Saturday, November 28, 2009

Waiting for the Sirens' Call

Nineteen days after. “After what?” he thought to himself. Every damn day is the same. What’s the point in defining distinction to a specific day?

“I’m tired of your fatalism,” she said to him as she reached her hand out for a moment.

He looked down and agreed that she most likely was tired of him and his attitude. He felt like a cancer that was slowly eating away at all of his relationships. “Why don’t you go then?”

“I think I will. I need some air. I need some sunshine in my life.”

And with that, she turned quickly, slid her arms into her waist length jacket and opened the front door. She turned back to him from the doorway first and watched him for a moment. He was sitting on the chair with his elbows on his knees and his head facing the carpet, ignoring her. She thought about saying something conciliatory, but decided against it. Instead she walked out and shut the door quietly behind her.

He took a deep breath and finally looked up. He kept focusing on this idea that nothing ever changes. Why is that? She had made her ultimatum and nearly three weeks had passed. He couldn’t remember what she threatened or what the timeline was. Maybe his deadline had already come and gone. Maybe he was once again too late. He remembered some words similar to “next step” and “advancing” coming from her lips, but didn’t really pay any mind to them. She had always been alluding to such things - like anything progresses. She was always asking him what he was waiting for. Wasn’t the answer obvious?

He stood up and stretched. He did feel a pang of guilt that he was relieved that she finally left. He knew she would be back. Her stuff was still there. He walked into the kitchen and looked in the cupboards for something to snack on. There was nothing that caught his fancy. He wasn’t sure what he wanted anyway. He laughed to himself, when he realized that she would’ve known exactly what he would’ve wanted for a snack. She would’ve created something where from these random items and it would’ve quelled the pit in his stomach for another stretch of empty time. Why would she do such a thing? Was she simply trying to prolong his agony, or her own?

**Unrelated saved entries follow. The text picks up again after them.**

(* ===== verification/QrBits.v ===== *)
(** The bits of a QR code (components/qrcode/qrcoded.c): the bit buffers, the three
    modes of encoding a text, and a reader of the encoded bits that gives the text
    back.  An access outside a buffer is [None]. *)

From S2P Require Import Prelude.
#[local] Open Scope Z_scope.

Definition MODE_NUMERIC : Z := 0.
Definition MODE_ALPHANUMERIC : Z := 1.
Definition MODE_BYTE : Z := 2.

(** * Buffers of bits *)

Record bit_bucket := mk_bucket { bb_offset : Z; bb_capacity : Z; bb_data : list Z }.

Definition bb_getGridSizeBytes (size : Z) : Z := u16 ((size * size + 7) / 8).
Definition bb_getBufferSizeBytes (bits : Z) : Z := u16 (u32 (bits + 7) / 8).

(** [data] is the array the caller provides, cleared for the bytes of the bucket. *)
Definition bb_initBuffer (capacity : Z) : bit_bucket :=
  mk_bucket 0 (u16 capacity) (replicate (Z.to_nat (u16 capacity)) 0).
Definition bb_initGrid (size : Z) : bit_bucket :=
  mk_bucket size (bb_getGridSizeBytes size) (replicate (Z.to_nat (bb_getGridSizeBytes size)) 0).

(** The loop of [bb_appendBits], from the highest of [n] bits to the lowest. *)
Fixpoint append_loop (n : nat) (val offset : Z) (data : list Z) : option (Z * list Z) :=
  match n with
  | O => Some (offset, data)
  | S i =>
      let k := Z.to_nat (Z.shiftr offset 3) in
      b ← data !! k;
      append_loop i val (u32 (offset + 1))
        (<[k := Z.lor b (Z.shiftl (Z.land (Z.shiftr val (Z.of_nat i)) 1) (7 - Z.land offset 7))]> data)
  end.

Definition bb_appendBits (b : bit_bucket) (val length : Z) : option bit_bucket :=
  '(offset, data) ← append_loop (Z.to_nat length) val (bb_offset b) (bb_data b);
  Some (mk_bucket offset (bb_capacity b) data).

(** * Modes *)

Definition getAlphanumeric (c : Z) : Z :=
  if (48 <=? c) && (c <=? 57) then c - 48
  else if (65 <=? c) && (c <=? 90) then c - 65 + 10
  else if c =? 32 then 36 else if c =? 36 then 37 else if c =? 37 then 38 else if c =? 42 then 39
  else if c =? 43 then 40 else if c =? 45 then 41 else if c =? 46 then 42 else if c =? 47 then 43
  else if c =? 58 then 44 else -1.

(** Both tests walk the text from its end. *)
Definition isAlphanumeric (text : list Z) : bool :=
  forallb (λ c, negb (getAlphanumeric c =? -1)) (rev text).
Definition isNumeric (text : list Z) : bool := forallb (λ c, negb ((c <? 48) || (57 <? c))) (rev text).

Definition getModeBits (version mode : Z) : Z :=
  let modeInfo := 0x7bbb80a in
  let modeInfo := if 9 <? version then Z.shiftr modeInfo 9 else modeInfo in
  let modeInfo := if 26 <? version then Z.shiftr modeInfo 9 else modeInfo in
  let result := 8 + Z.land (Z.shiftr modeInfo (3 * mode)) 7 in
  if result =? 15 then 16 else result.

(** The two loops that gather characters: [group] of them make a number in base [base],
    which is written with [bits] bits.  What is gathered but not written is returned. *)
Fixpoint accum_loop (base : Z) (digit : Z → Z) (group bits : Z) (text : list Z) (accumData accumCount : Z)
    (b : bit_bucket) : option (Z * Z * bit_bucket) :=
  match text with
  | [] => Some (accumData, accumCount, b)
  | c :: text' =>
      let accumData := u16 (accumData * base + digit c) in
      let accumCount := u8 (accumCount + 1) in
      if accumCount =? group then
        b' ← bb_appendBits b accumData bits;
        accum_loop base digit group bits text' 0 0 b'
      else accum_loop base digit group bits text' accumData accumCount b
  end.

He left the kitchen and shuffled into the other room again. He had arranged the room, so that there was a variety of seating surrounding a large low square table. The side along the wall was lined with a couch, while the other three sides were lined with mismatching chairs. He flopped himself onto the couch and placed his cheek onto his hands. He watched the door over on the empty side of the front room. Maybe if he could fall asleep he could eat up some more time – to find a way to get through another day.